***** Provided records

(** ** Error returns *)

(** C6, as the code has it: [dal_keystore_free_slot_id] returns [-EFAULT]
    for a NULL context, [-EINVAL] for an id outside
    [0, DAL_KEYSTORE_SLOTS_MAX) and the same [-EINVAL] for an id in range
    that no slot has; otherwise it returns 0, unlinks the first slot with
    that id, leaves the others in place and releases the one it unlinked. *)
Theorem free_slot_id_results :
  (forall id m, dal_keystore_free_slot_id None id m = (- EFAULT, None, m))
  /\
  (forall c id m,
      ~ 0 <= id < DAL_KEYSTORE_SLOTS_MAX ->
      dal_keystore_free_slot_id (Some c) id m = (- EINVAL, Some c, m))
  /\
  (forall c id m,
      0 <= id < DAL_KEYSTORE_SLOTS_MAX ->
      ~ In id (slot_ids c) ->
      dal_keystore_free_slot_id (Some c) id m = (- EINVAL, Some c, m))
  /\
  (forall c id m,
      0 <= id < DAL_KEYSTORE_SLOTS_MAX ->
      In id (slot_ids c) ->
      NoDup (map fst (slots c)) ->
      exists l1 p s l2,
        slots c = l1 ++ (p, s) :: l2 /\
        slot_id s = id /\
        ~ In id (map (fun e => slot_id (snd e)) l1) /\
        dal_keystore_free_slot_id (Some c) id m
        = (0,
           Some {| client_ticket := client_ticket c; slots := l1 ++ l2 |},
           (p, KSlot (memzero_slot s)) :: m)).
Proof.
  repeat split.
  - intros c id m Hr. unfold dal_keystore_free_slot_id.
    destruct (Z.ltb_spec id 0); [reflexivity |].
    destruct (Z.geb_spec id DAL_KEYSTORE_SLOTS_MAX); [reflexivity | lia].
  - intros c id m Hr Hn. unfold dal_keystore_free_slot_id.
    destruct (Z.ltb_spec id 0); [lia |].
    destruct (Z.geb_spec id DAL_KEYSTORE_SLOTS_MAX); [lia |]. simpl.
    now rewrite free_slot_loop_miss.
  - intros c id m Hr Hin Hnd. unfold dal_keystore_free_slot_id.
    destruct (Z.ltb_spec id 0); [lia |].
    destruct (Z.geb_spec id DAL_KEYSTORE_SLOTS_MAX); [lia |]. simpl.
    destruct (free_slot_loop_hit _ id c m Hin)
      as [l1 [p [s [l2 [E [Hs [Hn Hr']]]]]]].
    exists l1, p, s, l2. repeat split; try assumption.
    rewrite Hr'. rewrite E at 1. rewrite list_del_middle; [reflexivity |].
    rewrite E, map_app in Hnd. simpl in Hnd.
    apply NoDup_remove_2 in Hnd. rewrite in_app_iff in Hnd. tauto.
Qed.

(** C9: a call that reports a failure (NULL from an allocation, a non-zero
    code from a free) returns the state it was given: the registry, the
    context it was called on and the allocator are as before.  The two
    lookups read the lists and have no state to return. *)
Theorem failed_call_changes_nothing :
  (forall mem k k',
      dal_keystore_allocate_context mem k = (None, k') -> k' = k)
  /\
  (forall ctx mem ctx',
      dal_keystore_allocate_slot ctx mem = (None, ctx') -> ctx' = ctx)
  /\
  (forall ctx id m res ctx' m',
      dal_keystore_free_slot_id ctx id m = (res, ctx', m') ->
      res <> 0 -> ctx' = ctx /\ m' = m)
  /\
  (forall ctx k res k',
      dal_keystore_free_context_ctx ctx k = (res, k') -> res <> 0 -> k' = k)
  /\
  (forall ticket k res k',
      dal_keystore_free_context_ticket ticket k = (res, k') ->
      res <> 0 -> k' = k).
Proof.
  split; [| split; [| split; [| split]]].
  - intros mem k k'. unfold dal_keystore_allocate_context.
    destruct (list_count (dal_contexts k) 0 <? DAL_KEYSTORE_CLIENTS_MAX);
      [| now inversion 1].
    destruct mem; simpl; now inversion 1.
  - intros [c|] mem ctx' H; [| now inversion H].
    apply allocate_slot_inv in H. cbv zeta in H.
    destruct H as [[p [Hp _]]|[_ [Hc _]]]; [discriminate | now subst].
  - intros [c|] id m res ctx' m' H Hres; simpl in H;
      [| inversion H; auto].
    destruct ((id <? 0) || (id >=? DAL_KEYSTORE_SLOTS_MAX));
      [inversion H; auto |].
    destruct (in_dec Z.eq_dec id (map (fun e => slot_id (snd e)) (slots c)))
      as [Hin|Hout].
    + destruct (free_slot_loop_hit _ id c m Hin)
        as [l1 [p [s [l2 [_ [_ [_ Hr]]]]]]].
      rewrite Hr in H. inversion H. congruence.
    + rewrite (free_slot_loop_miss _ id c m Hout) in H. inversion H. auto.
  - intros [ctx|] k res k' H Hres; simpl in H; [| now inversion H].
    destruct (free_context_ctx_loop_spec ctx (dal_contexts k) k)
      as [[_ Hr]|[l1 [item [l2 [_ [_ Hr]]]]]];
      rewrite Hr in H; inversion H; congruence.
  - intros [ticket|] k res k' H Hres; simpl in H; [| now inversion H].
    destruct (free_context_ticket_loop_spec ticket (dal_contexts k) k)
      as [[_ Hr]|[l1 [pos [item [l2 [_ [_ [_ Hr]]]]]]]];
      rewrite Hr in H; inversion H; congruence.
Qed.

(** ** Lookup and removal by ticket *)

Lemma ticket_differs_at (ticket : list byte) (c : dal_keystore_ctx) (i : nat) :
  (i < KEYSTORE_CLIENT_TICKET_SIZE)%nat ->
  nth_error ticket i <> nth_error (client_ticket c) i ->
  ~ ticket_matches ticket c.
Proof.
  intros Hi Hd Hm. apply Hd.
  unfold ticket_matches in Hm.
  apply (f_equal (fun l => nth_error l i)) in Hm.
  rewrite !nth_error_firstn in Hm.
  apply Nat.ltb_lt in Hi. now rewrite Hi in Hm.
Qed.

**********

→ What is expected: Would you copy, unchanged, the stretch of the records above that begins at the line containing "lookups read the" and ends at the line containing "as [[_ Hr]|[l1 [item", and only that?

→ Answer box:
    lookups read the lists and have no state to return. *)
Theorem failed_call_changes_nothing :
  (forall mem k k',
      dal_keystore_allocate_context mem k = (None, k') -> k' = k)
  /\
  (forall ctx mem ctx',
      dal_keystore_allocate_slot ctx mem = (None, ctx') -> ctx' = ctx)
  /\
  (forall ctx id m res ctx' m',
      dal_keystore_free_slot_id ctx id m = (res, ctx', m') ->
      res <> 0 -> ctx' = ctx /\ m' = m)
  /\
  (forall ctx k res k',
      dal_keystore_free_context_ctx ctx k = (res, k') -> res <> 0 -> k' = k)
  /\
  (forall ticket k res k',
      dal_keystore_free_context_ticket ticket k = (res, k') ->
      res <> 0 -> k' = k).
Proof.
  split; [| split; [| split; [| split]]].
  - intros mem k k'. unfold dal_keystore_allocate_context.
    destruct (list_count (dal_contexts k) 0 <? DAL_KEYSTORE_CLIENTS_MAX);
      [| now inversion 1].
    destruct mem; simpl; now inversion 1.
  - intros [c|] mem ctx' H; [| now inversion H].
    apply allocate_slot_inv in H. cbv zeta in H.
    destruct H as [[p [Hp _]]|[_ [Hc _]]]; [discriminate | now subst].
  - intros [c|] id m res ctx' m' H Hres; simpl in H;
      [| inversion H; auto].
    destruct ((id <? 0) || (id >=? DAL_KEYSTORE_SLOTS_MAX));
      [inversion H; auto |].
    destruct (in_dec Z.eq_dec id (map (fun e => slot_id (snd e)) (slots c)))
      as [Hin|Hout].
    + destruct (free_slot_loop_hit _ id c m Hin)
        as [l1 [p [s [l2 [_ [_ [_ Hr]]]]]]].
      rewrite Hr in H. inversion H. congruence.
    + rewrite (free_slot_loop_miss _ id c m Hout) in H. inversion H. auto.
  - intros [ctx|] k res k' H Hres; simpl in H; [| now inversion H].
    destruct (free_context_ctx_loop_spec ctx (dal_contexts k) k)
      as [[_ Hr]|[l1 [item [l2 [_ [_ Hr]]]]]];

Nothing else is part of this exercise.